▶ Exercise input:
▽
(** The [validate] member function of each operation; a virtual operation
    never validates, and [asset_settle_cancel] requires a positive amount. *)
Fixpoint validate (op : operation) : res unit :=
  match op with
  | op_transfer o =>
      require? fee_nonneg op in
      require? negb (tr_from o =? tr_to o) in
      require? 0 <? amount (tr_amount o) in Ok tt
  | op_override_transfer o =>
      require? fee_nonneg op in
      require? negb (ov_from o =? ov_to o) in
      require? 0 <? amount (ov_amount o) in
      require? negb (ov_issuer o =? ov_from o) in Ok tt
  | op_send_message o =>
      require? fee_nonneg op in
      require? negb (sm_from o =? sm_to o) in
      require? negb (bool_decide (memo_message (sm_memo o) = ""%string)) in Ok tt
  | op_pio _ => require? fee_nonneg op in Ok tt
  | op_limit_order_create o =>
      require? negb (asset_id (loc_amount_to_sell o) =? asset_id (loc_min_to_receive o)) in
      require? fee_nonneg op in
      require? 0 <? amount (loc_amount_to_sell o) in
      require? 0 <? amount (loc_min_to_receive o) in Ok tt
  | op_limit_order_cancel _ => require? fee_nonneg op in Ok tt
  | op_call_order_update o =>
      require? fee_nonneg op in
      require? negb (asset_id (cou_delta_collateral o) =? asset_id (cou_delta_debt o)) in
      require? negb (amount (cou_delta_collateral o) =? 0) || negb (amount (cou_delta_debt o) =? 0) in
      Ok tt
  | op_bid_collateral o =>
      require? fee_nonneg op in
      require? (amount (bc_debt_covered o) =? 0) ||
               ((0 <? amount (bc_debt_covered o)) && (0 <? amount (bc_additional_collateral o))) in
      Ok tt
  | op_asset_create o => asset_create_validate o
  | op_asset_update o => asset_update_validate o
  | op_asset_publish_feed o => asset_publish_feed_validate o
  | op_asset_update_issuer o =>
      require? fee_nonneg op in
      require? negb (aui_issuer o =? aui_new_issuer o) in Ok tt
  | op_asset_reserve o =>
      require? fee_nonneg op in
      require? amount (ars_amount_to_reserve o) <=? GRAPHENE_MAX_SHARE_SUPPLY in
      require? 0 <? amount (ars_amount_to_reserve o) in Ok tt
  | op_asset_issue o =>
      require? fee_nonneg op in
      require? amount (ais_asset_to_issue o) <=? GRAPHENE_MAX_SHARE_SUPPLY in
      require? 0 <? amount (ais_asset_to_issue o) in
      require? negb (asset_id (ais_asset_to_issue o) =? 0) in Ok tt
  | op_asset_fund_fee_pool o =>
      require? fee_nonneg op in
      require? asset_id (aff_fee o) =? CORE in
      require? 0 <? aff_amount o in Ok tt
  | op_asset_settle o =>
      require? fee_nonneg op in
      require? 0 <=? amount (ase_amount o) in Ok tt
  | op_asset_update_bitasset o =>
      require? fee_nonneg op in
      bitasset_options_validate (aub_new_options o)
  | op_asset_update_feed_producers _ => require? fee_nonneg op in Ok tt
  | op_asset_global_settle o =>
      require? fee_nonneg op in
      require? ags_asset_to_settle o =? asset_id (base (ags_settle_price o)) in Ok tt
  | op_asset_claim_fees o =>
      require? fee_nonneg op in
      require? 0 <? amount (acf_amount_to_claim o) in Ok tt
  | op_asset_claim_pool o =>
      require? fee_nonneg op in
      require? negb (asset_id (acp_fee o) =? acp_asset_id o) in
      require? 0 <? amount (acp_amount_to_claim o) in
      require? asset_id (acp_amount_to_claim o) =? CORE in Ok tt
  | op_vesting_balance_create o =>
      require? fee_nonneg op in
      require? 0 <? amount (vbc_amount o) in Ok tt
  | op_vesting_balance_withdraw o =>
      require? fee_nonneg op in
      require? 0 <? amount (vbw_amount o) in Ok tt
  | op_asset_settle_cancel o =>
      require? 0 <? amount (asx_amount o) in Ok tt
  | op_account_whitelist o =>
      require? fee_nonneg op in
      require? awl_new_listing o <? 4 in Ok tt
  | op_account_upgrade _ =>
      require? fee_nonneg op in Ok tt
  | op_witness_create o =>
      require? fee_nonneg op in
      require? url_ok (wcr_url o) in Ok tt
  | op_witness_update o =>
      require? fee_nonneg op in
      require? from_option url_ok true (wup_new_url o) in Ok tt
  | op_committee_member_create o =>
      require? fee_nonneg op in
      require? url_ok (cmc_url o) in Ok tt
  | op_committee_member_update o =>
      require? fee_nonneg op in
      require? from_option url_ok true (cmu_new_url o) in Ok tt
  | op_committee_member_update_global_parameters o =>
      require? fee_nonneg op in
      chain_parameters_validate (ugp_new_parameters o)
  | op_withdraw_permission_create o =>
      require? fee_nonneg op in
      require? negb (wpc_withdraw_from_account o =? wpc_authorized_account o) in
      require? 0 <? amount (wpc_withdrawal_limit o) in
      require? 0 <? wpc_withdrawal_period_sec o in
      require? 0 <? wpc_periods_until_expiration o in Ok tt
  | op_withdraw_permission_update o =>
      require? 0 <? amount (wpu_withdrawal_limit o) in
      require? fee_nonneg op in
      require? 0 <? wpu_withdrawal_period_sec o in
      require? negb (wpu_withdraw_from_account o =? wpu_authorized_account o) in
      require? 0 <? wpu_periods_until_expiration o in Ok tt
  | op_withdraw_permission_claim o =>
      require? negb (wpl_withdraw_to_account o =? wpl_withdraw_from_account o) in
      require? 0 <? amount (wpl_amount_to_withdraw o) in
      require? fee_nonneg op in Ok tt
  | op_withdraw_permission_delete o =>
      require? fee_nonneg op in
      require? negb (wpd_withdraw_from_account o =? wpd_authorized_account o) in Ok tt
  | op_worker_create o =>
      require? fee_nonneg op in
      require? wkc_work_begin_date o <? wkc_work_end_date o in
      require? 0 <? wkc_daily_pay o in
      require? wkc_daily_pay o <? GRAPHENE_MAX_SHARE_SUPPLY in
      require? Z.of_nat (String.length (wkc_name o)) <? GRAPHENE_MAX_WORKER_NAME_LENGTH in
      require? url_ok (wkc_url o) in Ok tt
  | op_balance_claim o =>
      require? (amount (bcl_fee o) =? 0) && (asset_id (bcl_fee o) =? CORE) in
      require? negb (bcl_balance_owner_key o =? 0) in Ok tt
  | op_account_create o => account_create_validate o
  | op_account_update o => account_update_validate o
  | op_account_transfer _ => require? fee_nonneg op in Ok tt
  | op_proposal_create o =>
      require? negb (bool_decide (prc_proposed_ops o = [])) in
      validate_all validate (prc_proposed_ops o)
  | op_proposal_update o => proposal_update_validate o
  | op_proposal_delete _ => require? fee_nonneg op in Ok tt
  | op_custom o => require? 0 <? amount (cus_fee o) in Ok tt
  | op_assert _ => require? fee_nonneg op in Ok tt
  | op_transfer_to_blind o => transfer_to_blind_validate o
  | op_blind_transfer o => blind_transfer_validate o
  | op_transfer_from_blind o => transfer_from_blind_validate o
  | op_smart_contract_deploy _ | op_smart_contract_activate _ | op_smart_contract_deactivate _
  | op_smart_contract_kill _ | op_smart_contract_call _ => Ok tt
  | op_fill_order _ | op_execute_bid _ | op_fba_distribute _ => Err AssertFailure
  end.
△
▽
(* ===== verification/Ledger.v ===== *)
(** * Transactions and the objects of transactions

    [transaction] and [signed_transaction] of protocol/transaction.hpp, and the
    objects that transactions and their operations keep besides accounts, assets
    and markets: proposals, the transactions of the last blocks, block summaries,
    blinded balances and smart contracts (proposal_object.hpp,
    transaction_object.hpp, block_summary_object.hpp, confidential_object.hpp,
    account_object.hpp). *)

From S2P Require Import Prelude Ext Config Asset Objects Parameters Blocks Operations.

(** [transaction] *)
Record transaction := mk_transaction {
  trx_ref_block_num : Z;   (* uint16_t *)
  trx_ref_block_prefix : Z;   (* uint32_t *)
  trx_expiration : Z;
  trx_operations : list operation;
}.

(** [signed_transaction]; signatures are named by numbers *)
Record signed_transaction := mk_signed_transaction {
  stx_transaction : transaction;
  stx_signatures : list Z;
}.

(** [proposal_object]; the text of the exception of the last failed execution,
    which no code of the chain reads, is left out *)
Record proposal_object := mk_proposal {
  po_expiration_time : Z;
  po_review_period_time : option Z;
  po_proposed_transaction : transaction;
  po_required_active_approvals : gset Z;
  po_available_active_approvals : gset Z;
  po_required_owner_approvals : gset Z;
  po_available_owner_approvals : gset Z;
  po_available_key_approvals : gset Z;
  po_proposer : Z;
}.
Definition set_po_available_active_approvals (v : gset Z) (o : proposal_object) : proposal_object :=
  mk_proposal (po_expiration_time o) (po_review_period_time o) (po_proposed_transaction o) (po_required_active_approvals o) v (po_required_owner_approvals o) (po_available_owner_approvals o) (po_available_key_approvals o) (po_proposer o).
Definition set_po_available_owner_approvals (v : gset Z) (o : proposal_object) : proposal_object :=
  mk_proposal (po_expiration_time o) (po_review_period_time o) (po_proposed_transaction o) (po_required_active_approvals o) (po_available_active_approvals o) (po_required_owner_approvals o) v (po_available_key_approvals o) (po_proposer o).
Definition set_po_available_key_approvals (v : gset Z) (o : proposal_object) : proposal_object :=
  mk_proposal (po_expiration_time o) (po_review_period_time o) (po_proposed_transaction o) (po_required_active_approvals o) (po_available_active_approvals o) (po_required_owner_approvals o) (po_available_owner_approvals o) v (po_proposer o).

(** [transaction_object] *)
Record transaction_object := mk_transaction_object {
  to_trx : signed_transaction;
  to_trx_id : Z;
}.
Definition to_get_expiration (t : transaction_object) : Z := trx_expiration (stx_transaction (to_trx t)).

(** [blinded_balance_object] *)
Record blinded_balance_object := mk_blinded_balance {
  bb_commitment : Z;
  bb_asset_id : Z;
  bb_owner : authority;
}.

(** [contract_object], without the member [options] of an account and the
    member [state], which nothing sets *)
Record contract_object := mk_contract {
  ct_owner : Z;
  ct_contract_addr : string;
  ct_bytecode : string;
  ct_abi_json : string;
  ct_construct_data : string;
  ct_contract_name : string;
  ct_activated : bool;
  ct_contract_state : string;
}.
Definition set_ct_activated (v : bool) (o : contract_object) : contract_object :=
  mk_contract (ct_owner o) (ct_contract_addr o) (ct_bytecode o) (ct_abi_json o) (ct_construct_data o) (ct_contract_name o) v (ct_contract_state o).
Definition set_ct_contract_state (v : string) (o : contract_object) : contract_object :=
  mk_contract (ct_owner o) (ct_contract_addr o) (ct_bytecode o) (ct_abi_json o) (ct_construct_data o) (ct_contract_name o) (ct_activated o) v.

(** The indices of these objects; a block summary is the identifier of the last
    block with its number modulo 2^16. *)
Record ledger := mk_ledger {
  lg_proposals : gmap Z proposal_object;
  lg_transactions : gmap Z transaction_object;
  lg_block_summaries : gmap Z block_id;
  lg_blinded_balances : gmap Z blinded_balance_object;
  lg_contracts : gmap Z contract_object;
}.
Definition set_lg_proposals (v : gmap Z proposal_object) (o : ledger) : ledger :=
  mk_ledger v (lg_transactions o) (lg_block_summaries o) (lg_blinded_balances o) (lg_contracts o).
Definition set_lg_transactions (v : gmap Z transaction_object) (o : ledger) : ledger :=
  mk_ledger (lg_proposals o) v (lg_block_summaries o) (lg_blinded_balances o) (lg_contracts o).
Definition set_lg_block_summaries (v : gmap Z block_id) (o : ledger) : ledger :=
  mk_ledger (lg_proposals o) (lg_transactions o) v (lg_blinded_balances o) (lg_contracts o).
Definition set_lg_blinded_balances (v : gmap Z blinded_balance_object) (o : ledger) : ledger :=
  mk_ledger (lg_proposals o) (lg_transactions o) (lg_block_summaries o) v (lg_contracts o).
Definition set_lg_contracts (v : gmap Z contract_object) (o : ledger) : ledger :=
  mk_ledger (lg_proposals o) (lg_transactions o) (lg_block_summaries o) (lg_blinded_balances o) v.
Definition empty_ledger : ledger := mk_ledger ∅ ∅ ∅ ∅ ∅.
△
▽
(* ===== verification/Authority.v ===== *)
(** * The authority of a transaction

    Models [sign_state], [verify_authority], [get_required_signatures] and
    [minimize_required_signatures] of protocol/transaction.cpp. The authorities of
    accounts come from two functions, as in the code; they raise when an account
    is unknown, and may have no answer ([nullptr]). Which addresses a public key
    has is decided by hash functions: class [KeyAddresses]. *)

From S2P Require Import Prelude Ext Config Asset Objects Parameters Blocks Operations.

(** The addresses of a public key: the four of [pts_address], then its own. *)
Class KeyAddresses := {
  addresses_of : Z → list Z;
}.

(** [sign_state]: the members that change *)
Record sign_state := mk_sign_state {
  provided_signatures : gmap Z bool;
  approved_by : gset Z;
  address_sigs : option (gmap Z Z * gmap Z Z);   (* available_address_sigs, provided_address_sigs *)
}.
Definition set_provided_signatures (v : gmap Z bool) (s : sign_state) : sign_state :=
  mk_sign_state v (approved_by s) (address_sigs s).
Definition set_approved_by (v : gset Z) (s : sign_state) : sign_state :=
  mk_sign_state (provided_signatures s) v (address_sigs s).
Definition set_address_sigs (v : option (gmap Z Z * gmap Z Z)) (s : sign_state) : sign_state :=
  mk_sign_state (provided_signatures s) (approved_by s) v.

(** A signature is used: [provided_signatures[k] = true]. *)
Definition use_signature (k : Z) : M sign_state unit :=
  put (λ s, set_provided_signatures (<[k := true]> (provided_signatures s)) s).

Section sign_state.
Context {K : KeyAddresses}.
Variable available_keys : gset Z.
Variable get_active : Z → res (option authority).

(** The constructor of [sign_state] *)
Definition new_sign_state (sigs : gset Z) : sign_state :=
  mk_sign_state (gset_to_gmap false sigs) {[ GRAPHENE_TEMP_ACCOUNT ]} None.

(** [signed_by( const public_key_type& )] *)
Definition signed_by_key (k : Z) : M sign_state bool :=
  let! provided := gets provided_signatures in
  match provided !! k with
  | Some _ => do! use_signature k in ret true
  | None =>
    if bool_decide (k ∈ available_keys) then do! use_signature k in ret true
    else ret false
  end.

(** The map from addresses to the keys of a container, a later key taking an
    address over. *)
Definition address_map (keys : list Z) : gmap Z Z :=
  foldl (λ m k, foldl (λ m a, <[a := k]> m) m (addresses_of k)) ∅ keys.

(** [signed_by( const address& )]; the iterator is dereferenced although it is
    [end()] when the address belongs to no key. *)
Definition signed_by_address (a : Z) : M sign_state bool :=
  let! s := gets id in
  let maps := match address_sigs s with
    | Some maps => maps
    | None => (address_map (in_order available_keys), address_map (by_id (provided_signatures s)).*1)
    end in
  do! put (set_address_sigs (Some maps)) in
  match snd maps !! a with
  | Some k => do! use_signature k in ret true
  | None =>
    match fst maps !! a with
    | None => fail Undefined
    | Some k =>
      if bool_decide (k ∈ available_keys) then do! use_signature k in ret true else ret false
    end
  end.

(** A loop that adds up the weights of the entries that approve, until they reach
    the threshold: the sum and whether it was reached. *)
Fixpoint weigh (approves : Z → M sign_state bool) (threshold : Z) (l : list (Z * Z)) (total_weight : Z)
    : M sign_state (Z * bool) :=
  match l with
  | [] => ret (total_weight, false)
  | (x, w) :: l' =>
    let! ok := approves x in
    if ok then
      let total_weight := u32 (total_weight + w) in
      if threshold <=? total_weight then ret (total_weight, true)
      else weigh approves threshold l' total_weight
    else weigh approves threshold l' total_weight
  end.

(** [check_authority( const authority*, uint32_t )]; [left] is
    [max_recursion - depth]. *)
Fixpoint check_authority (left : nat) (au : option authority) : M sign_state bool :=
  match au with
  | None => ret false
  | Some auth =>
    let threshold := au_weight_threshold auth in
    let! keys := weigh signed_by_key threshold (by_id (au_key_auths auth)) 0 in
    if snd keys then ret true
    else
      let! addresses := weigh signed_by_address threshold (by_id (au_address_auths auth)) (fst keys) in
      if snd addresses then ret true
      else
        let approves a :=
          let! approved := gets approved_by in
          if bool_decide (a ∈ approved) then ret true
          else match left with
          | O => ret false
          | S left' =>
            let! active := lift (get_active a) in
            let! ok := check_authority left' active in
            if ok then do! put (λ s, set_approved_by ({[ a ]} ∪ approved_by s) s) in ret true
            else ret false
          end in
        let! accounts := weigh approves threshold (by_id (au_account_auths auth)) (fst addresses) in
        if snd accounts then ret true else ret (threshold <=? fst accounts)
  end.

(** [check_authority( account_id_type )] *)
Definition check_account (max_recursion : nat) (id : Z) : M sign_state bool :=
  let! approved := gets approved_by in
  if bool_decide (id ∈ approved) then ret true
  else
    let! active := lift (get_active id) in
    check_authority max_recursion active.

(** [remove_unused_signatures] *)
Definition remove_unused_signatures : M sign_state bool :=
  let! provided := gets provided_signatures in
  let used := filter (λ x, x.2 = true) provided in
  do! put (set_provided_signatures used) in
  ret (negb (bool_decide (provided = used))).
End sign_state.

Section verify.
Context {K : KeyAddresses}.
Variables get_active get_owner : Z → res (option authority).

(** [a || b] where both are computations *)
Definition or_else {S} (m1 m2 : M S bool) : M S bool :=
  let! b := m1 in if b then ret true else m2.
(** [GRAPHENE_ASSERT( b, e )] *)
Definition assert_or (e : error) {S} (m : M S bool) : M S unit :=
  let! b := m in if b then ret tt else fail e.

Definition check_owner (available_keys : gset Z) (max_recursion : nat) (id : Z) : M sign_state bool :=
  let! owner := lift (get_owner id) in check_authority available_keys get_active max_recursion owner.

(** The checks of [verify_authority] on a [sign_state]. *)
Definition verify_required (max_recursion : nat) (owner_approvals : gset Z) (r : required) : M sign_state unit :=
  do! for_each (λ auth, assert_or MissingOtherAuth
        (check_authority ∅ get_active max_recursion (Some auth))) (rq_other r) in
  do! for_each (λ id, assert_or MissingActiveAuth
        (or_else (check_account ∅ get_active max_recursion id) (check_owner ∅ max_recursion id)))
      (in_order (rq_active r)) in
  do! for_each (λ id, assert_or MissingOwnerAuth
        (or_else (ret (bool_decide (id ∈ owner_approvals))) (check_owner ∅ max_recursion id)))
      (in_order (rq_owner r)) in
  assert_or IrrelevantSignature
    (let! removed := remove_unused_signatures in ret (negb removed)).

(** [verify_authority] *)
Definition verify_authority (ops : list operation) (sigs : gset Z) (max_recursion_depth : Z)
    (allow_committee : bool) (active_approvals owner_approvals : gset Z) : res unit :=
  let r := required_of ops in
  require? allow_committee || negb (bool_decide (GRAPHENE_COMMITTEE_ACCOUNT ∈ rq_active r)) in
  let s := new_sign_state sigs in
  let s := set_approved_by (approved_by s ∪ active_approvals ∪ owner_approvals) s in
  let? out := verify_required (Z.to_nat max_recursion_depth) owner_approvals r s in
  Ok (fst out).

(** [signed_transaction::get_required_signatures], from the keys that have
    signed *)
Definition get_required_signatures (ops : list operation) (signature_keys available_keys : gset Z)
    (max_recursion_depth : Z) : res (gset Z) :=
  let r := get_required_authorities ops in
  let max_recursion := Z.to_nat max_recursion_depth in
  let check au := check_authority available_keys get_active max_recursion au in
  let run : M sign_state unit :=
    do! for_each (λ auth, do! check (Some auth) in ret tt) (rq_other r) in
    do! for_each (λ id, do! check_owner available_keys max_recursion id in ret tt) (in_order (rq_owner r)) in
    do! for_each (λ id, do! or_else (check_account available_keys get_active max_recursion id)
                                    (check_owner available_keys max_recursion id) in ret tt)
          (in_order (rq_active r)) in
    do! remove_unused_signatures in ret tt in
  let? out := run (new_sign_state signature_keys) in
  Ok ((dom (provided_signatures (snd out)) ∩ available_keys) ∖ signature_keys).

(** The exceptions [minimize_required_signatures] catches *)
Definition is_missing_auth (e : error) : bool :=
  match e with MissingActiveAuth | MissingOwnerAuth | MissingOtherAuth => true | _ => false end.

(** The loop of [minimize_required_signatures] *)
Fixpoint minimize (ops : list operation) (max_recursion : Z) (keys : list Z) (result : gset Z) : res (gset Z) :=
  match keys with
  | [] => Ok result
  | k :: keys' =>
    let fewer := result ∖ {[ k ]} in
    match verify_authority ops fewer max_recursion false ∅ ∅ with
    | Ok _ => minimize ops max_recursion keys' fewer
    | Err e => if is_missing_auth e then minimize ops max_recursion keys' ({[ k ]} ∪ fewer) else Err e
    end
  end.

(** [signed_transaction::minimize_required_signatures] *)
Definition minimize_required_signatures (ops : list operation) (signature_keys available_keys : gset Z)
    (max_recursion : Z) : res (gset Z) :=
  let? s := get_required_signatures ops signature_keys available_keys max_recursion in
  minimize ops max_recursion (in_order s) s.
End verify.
△
Find where the line with "Definition new_sign_state (sigs" sits in the material above, then copy exactly from it through the line with "match fst maps !! a with". Add no other line.

▶ Result of this exercise:
Definition new_sign_state (sigs : gset Z) : sign_state :=
  mk_sign_state (gset_to_gmap false sigs) {[ GRAPHENE_TEMP_ACCOUNT ]} None.

(** [signed_by( const public_key_type& )] *)
Definition signed_by_key (k : Z) : M sign_state bool :=
  let! provided := gets provided_signatures in
  match provided !! k with
  | Some _ => do! use_signature k in ret true
  | None =>
    if bool_decide (k ∈ available_keys) then do! use_signature k in ret true
    else ret false
  end.

(** The map from addresses to the keys of a container, a later key taking an
    address over. *)
Definition address_map (keys : list Z) : gmap Z Z :=
  foldl (λ m k, foldl (λ m a, <[a := k]> m) m (addresses_of k)) ∅ keys.

(** [signed_by( const address& )]; the iterator is dereferenced although it is
    [end()] when the address belongs to no key. *)
Definition signed_by_address (a : Z) : M sign_state bool :=
  let! s := gets id in
  let maps := match address_sigs s with
    | Some maps => maps
    | None => (address_map (in_order available_keys), address_map (by_id (provided_signatures s)).*1)
    end in
  do! put (set_address_sigs (Some maps)) in
  match snd maps !! a with
  | Some k => do! use_signature k in ret true
  | None =>
    match fst maps !! a with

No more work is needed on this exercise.